For investors, the combination of resilient demand and limited new supply is helping support market activity. Transaction volume during the 12 months ending in the first quarter increased by approximately 19% from the cyclical trough reached in 2024 and has returned to levels roughly comparable to those in 2016, according to Marcus & Millichap data. At the same time, pricing has remained relatively stable since 2023, averaging approximately $113,000 per key, while cap rates have held near 8.7%.

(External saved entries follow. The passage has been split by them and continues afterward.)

(** C7. Past tiers 1 and 2, a run looks a country up at most twice, once
    by the code and then, only when the code is empty or unknown, once by
    the name, and no later tier looks a country up again.  The country
    found, by the code if the code finds one and by the name otherwise,
    is the one tiers 3 to 6 work with: every later lookup is made in it,
    the record ends located, and when the city, place-name and admin1
    tiers do not locate it, at the centroid of that country with method
    country_centroid and confidence 0.6.  When neither lookup finds a
    country no city or admin lookup is made at all and the result is
    method None with confidence 0.0 and the coordinates as they came. *)
Theorem country_resolution_once `{rt : PyRuntime}
    rec gaz w d cc cn adm cty place :
  heap w !! rec = Some d →
  provided_point d = Ok None → bbox_point d = Ok None →
  signal_texts d = Ok (cc, cn, adm, cty, place) →
  let by_code := if truthy (VStr cc) then Gazetteer.find_country gaz cc else Ok None in
  let by_name := if truthy (VStr cn) then Gazetteer.find_country gaz cn else Ok None in
  let name_tried := match by_code with Ok None => truthy (VStr cn) | _ => false end in
  let found := match by_code with Ok None => by_name | r => r end in
  ∃ a d' later,
    resolve_location rec gaz w
    = (Ok a, World (<[a := d']> (heap w))
                   (calls w ++ (if truthy (VStr cc) then [FindCountry cc] else [])
                            ++ (if name_tried then [FindCountry cn] else [])
                            ++ later)) ∧
    Forall (λ c, is_find_country c = false) later ∧
    (by_code = Ok None → by_name = Ok None →
     later = [] ∧
     d' !! u "loc_method" = Some VNone ∧
     d' !! u "loc_confidence" = Some (VFloat f_0_0) ∧
     d' !! u "lat" = d !! u "lat" ∧ d' !! u "lon" = d !! u "lon") ∧
    (∀ cd, found = Ok (Some cd) →
       Forall (in_country cd) later ∧
       (∃ m, d' !! u "loc_method" = Some (VStr m)) ∧
       (city_misses gaz cd adm cty → place_misses gaz cd place →
        admin1_misses gaz cd adm →
        d' !! u "lat" = Some (VFloat (c_lat cd)) ∧
        d' !! u "lon" = Some (VFloat (c_lon cd)) ∧
        d' !! u "loc_method" = Some (VStr (u "country_centroid")) ∧
        d' !! u "loc_confidence" = Some (VFloat f_0_6) ∧
        d' !! u "loc_notes"
          = Some (VStr (u "Country: " ++ format_cell (c_name cd))))).
Proof.
  intros Hrec H1 H2 H3 by_code by_name name_tried found.
  destruct w as [h cs]. cbn [heap calls] in Hrec |- *.
  destruct (country_data_spec gaz cc cn) as [Hdata Hcalls].
  fold by_code in Hdata, Hcalls. fold name_tried in Hcalls.
  assert (Hfound : country_data gaz cc cn = found).
  { rewrite Hdata. unfold found, by_name. by destruct by_code as [[?|]|]. }
  destruct (country_data_total gaz cc cn) as [cdo Hcd].
  pose proof (resolve_tail_uniform gaz cc cn adm cty place cdo Hcd) as Ht.
  rewrite (resolve_location_past_bbox _ _ _ _ _ _ _ _ _ _ Hrec H1 H2 H3).
  rewrite Hcalls in Ht. destruct cdo as [cd|].
  - destruct Ht as (later & Hlater & lat & lon & m & c & n & Hs & E).
    specialize (E (fresh (dom h)) (unlocated d) h cs).
    rewrite <- app_assoc in E.
    eexists _, _, later. split; [exact E|].
    split; [by eapply in_country_not_country|]. split.
    + intros Hc Hn. unfold found in Hfound. rewrite Hc, Hn in Hfound. congruence.
    + intros cd' Hcd'. assert (cd' = cd) as -> by congruence.
      split; [exact Hlater|].
      destruct (located_fields (unlocated d) lat lon m c n) as (_ & _ & Hm & _).
      split; [eauto|]. intros Hcity Hplace Hadm.
      pose proof (resolve_location_with_country rec gaz h cs d cc cn adm cty place cd
                    Hrec H1 H2 H3 Hcd) as Hrun.
      cbv zeta in Hrun.
      rewrite (resolve_location_past_bbox _ _ _ _ _ _ _ _ _ _ Hrec H1 H2 H3) in Hrun.
      rewrite E in Hrun. set (a := fresh (dom h)) in *.
      destruct (tier_city_miss a gaz cd adm cty (unlocated d) h
                  (cs ++ country_calls gaz cc cn) Hcity) as [tr1 E1].
      rewrite bind_run, E1 in Hrun. cbv beta iota in Hrun.
      destruct (tier_place_name_miss a gaz cd place (unlocated d) h
                  ((cs ++ country_calls gaz cc cn) ++ tr1) Hplace) as [tr2 E2].
      rewrite bind_run, E2 in Hrun. cbv beta iota in Hrun.
      destruct (tier_admin1_miss a gaz cd adm (unlocated d) h
                  (((cs ++ country_calls gaz cc cn) ++ tr1) ++ tr2) Hadm) as [tr3 E3].
      rewrite bind_run, E3 in Hrun. cbv beta iota in Hrun.
      rewrite bind_run, tier_country_run in Hrun. cbv beta iota in Hrun.
      rewrite ret_run in Hrun. apply same_result in Hrun as [-> _].
      match goal with |- context [located ?d ?la ?lo ?m ?cf ?n] =>
        destruct (located_fields d la lo m cf n) as (Hla & Hlo & Hm' & Hc & Hn) end.
      auto.
  - specialize (Ht (fresh (dom h)) (unlocated d) h cs).
    eexists _, _, []. rewrite !app_nil_r. split; [exact Ht|]. split; [constructor|].
    split.
    + intros _ _. split; [reflexivity|].
      destruct (unlocated_fields d) as (Hm & Hc & _ & Hla & Hlo).
      rewrite !(lookup_insert_ne _ (u "loc_notes")) by key_ne. auto.
    + intros cd Hcd'. congruence.
Qed.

Although Chang said the current summer travel season is unlikely to deliver a blockbuster performance, he characterized overall industry conditions as steady. Hotels may also retain an advantage should inflation remain elevated. Because room rates can be adjusted daily, the sector offers owners greater pricing flexibility than many other commercial property types.

Looking beyond near-term economic headwinds, Chang said the industry's restrained development pipeline could continue to support operating performance.

"Over the longer term, looking past short-term headwinds, demand drivers could strengthen when the economy gains momentum," he said. "At the same time, new supply risk remains modest. That will reinforce long-term hospitality performance."